* [The task]: Transcribe the data. Leave out nothing.

* [Provided material]:

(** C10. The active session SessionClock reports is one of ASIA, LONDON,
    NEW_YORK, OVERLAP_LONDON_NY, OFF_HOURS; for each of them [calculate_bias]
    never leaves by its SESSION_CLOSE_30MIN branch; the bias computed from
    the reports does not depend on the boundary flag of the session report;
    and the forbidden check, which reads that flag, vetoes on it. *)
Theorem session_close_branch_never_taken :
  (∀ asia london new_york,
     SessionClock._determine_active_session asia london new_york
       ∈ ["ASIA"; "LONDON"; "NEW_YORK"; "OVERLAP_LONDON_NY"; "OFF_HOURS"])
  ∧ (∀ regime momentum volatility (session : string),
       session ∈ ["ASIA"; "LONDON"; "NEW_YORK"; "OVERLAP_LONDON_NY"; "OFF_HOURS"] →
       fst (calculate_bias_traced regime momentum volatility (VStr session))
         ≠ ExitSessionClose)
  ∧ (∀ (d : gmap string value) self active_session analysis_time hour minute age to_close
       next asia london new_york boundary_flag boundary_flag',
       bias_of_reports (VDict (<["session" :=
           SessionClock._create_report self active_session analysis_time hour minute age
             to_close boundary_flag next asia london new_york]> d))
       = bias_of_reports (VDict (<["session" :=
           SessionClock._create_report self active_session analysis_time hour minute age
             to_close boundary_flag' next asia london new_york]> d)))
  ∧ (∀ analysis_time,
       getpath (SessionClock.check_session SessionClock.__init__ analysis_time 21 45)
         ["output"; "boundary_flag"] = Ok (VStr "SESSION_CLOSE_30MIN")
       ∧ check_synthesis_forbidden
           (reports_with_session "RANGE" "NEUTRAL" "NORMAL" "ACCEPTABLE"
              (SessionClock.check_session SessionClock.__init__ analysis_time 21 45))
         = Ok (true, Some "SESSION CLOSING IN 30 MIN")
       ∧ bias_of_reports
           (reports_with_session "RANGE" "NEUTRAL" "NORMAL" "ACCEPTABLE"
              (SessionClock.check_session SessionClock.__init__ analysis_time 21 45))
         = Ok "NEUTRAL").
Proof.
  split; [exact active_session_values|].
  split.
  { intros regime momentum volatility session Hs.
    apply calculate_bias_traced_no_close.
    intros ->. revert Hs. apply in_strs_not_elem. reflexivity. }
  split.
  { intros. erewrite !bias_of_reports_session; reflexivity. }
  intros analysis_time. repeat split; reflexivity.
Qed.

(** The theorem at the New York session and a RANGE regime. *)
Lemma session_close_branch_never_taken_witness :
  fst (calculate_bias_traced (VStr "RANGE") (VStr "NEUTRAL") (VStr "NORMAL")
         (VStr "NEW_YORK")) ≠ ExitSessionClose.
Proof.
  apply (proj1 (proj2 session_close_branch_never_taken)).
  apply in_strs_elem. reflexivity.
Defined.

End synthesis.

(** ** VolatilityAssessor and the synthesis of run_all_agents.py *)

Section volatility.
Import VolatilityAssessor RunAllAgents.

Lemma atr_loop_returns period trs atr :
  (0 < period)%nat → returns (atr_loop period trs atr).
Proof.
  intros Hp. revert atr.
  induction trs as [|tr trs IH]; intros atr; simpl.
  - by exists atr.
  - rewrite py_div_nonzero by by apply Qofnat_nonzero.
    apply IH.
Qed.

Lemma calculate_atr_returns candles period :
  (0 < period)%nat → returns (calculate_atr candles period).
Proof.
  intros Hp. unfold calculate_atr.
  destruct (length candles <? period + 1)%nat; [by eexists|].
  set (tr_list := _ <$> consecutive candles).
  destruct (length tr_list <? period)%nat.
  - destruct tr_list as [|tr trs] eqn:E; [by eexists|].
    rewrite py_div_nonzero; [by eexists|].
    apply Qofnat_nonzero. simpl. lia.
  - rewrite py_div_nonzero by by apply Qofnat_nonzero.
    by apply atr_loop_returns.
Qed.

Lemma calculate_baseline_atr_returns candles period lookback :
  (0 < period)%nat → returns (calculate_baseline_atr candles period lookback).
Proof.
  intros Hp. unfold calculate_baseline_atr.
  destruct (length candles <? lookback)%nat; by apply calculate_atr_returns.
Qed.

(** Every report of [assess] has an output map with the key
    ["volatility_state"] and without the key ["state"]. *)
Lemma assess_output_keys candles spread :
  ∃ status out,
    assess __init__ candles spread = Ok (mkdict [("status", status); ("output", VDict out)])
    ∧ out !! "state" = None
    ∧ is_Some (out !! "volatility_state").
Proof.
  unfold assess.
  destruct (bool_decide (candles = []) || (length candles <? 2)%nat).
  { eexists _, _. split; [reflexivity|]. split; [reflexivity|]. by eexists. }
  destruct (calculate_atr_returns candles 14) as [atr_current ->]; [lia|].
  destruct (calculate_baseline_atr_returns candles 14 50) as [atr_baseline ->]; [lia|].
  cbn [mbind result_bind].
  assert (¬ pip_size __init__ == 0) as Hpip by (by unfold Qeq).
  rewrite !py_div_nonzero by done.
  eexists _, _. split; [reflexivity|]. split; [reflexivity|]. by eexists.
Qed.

* [Problem solution]:
(** C10. The active session SessionClock reports is one of ASIA, LONDON,
    NEW_YORK, OVERLAP_LONDON_NY, OFF_HOURS; for each of them [calculate_bias]
    never leaves by its SESSION_CLOSE_30MIN branch; the bias computed from
    the reports does not depend on the boundary flag of the session report;
    and the forbidden check, which reads that flag, vetoes on it. *)
Theorem session_close_branch_never_taken :
  (∀ asia london new_york,
     SessionClock._determine_active_session asia london new_york
       ∈ ["ASIA"; "LONDON"; "NEW_YORK"; "OVERLAP_LONDON_NY"; "OFF_HOURS"])
  ∧ (∀ regime momentum volatility (session : string),
       session ∈ ["ASIA"; "LONDON"; "NEW_YORK"; "OVERLAP_LONDON_NY"; "OFF_HOURS"] →
       fst (calculate_bias_traced regime momentum volatility (VStr session))
         ≠ ExitSessionClose)
  ∧ (∀ (d : gmap string value) self active_session analysis_time hour minute age to_close
       next asia london new_york boundary_flag boundary_flag',
       bias_of_reports (VDict (<["session" :=
           SessionClock._create_report self active_session analysis_time hour minute age
             to_close boundary_flag next asia london new_york]> d))
       = bias_of_reports (VDict (<["session" :=
           SessionClock._create_report self active_session analysis_time hour minute age
             to_close boundary_flag' next asia london new_york]> d)))
  ∧ (∀ analysis_time,
       getpath (SessionClock.check_session SessionClock.__init__ analysis_time 21 45)
         ["output"; "boundary_flag"] = Ok (VStr "SESSION_CLOSE_30MIN")
       ∧ check_synthesis_forbidden
           (reports_with_session "RANGE" "NEUTRAL" "NORMAL" "ACCEPTABLE"
              (SessionClock.check_session SessionClock.__init__ analysis_time 21 45))
         = Ok (true, Some "SESSION CLOSING IN 30 MIN")
       ∧ bias_of_reports
           (reports_with_session "RANGE" "NEUTRAL" "NORMAL" "ACCEPTABLE"
              (SessionClock.check_session SessionClock.__init__ analysis_time 21 45))
         = Ok "NEUTRAL").
Proof.
  split; [exact active_session_values|].
  split.
  { intros regime momentum volatility session Hs.
    apply calculate_bias_traced_no_close.
    intros ->. revert Hs. apply in_strs_not_elem. reflexivity. }
  split.
  { intros. erewrite !bias_of_reports_session; reflexivity. }
  intros analysis_time. repeat split; reflexivity.
Qed.

(** The theorem at the New York session and a RANGE regime. *)
Lemma session_close_branch_never_taken_witness :
  fst (calculate_bias_traced (VStr "RANGE") (VStr "NEUTRAL") (VStr "NORMAL")
         (VStr "NEW_YORK")) ≠ ExitSessionClose.
Proof.
  apply (proj1 (proj2 session_close_branch_never_taken)).
  apply in_strs_elem. reflexivity.
Defined.

End synthesis.

(** ** VolatilityAssessor and the synthesis of run_all_agents.py *)

Section volatility.
Import VolatilityAssessor RunAllAgents.

Lemma atr_loop_returns period trs atr :
  (0 < period)%nat → returns (atr_loop period trs atr).
Proof.
  intros Hp. revert atr.
  induction trs as [|tr trs IH]; intros atr; simpl.
  - by exists atr.
  - rewrite py_div_nonzero by by apply Qofnat_nonzero.
    apply IH.
Qed.

Lemma calculate_atr_returns candles period :
  (0 < period)%nat → returns (calculate_atr candles period).
Proof.
  intros Hp. unfold calculate_atr.
  destruct (length candles <? period + 1)%nat; [by eexists|].
  set (tr_list := _ <$> consecutive candles).
  destruct (length tr_list <? period)%nat.
  - destruct tr_list as [|tr trs] eqn:E; [by eexists|].
    rewrite py_div_nonzero; [by eexists|].
    apply Qofnat_nonzero. simpl. lia.
  - rewrite py_div_nonzero by by apply Qofnat_nonzero.
    by apply atr_loop_returns.
Qed.

Lemma calculate_baseline_atr_returns candles period lookback :
  (0 < period)%nat → returns (calculate_baseline_atr candles period lookback).
Proof.
  intros Hp. unfold calculate_baseline_atr.
  destruct (length candles <? lookback)%nat; by apply calculate_atr_returns.
Qed.

(** Every report of [assess] has an output map with the key
    ["volatility_state"] and without the key ["state"]. *)
Lemma assess_output_keys candles spread :
  ∃ status out,
    assess __init__ candles spread = Ok (mkdict [("status", status); ("output", VDict out)])
    ∧ out !! "state" = None
    ∧ is_Some (out !! "volatility_state").
Proof.
  unfold assess.
  destruct (bool_decide (candles = []) || (length candles <? 2)%nat).
  { eexists _, _. split; [reflexivity|]. split; [reflexivity|]. by eexists. }
  destruct (calculate_atr_returns candles 14) as [atr_current ->]; [lia|].
  destruct (calculate_baseline_atr_returns candles 14 50) as [atr_baseline ->]; [lia|].
  cbn [mbind result_bind].
  assert (¬ pip_size __init__ == 0) as Hpip by (by unfold Qeq).
  rewrite !py_div_nonzero by done.
  eexists _, _. split; [reflexivity|]. split; [reflexivity|]. by eexists.
Qed.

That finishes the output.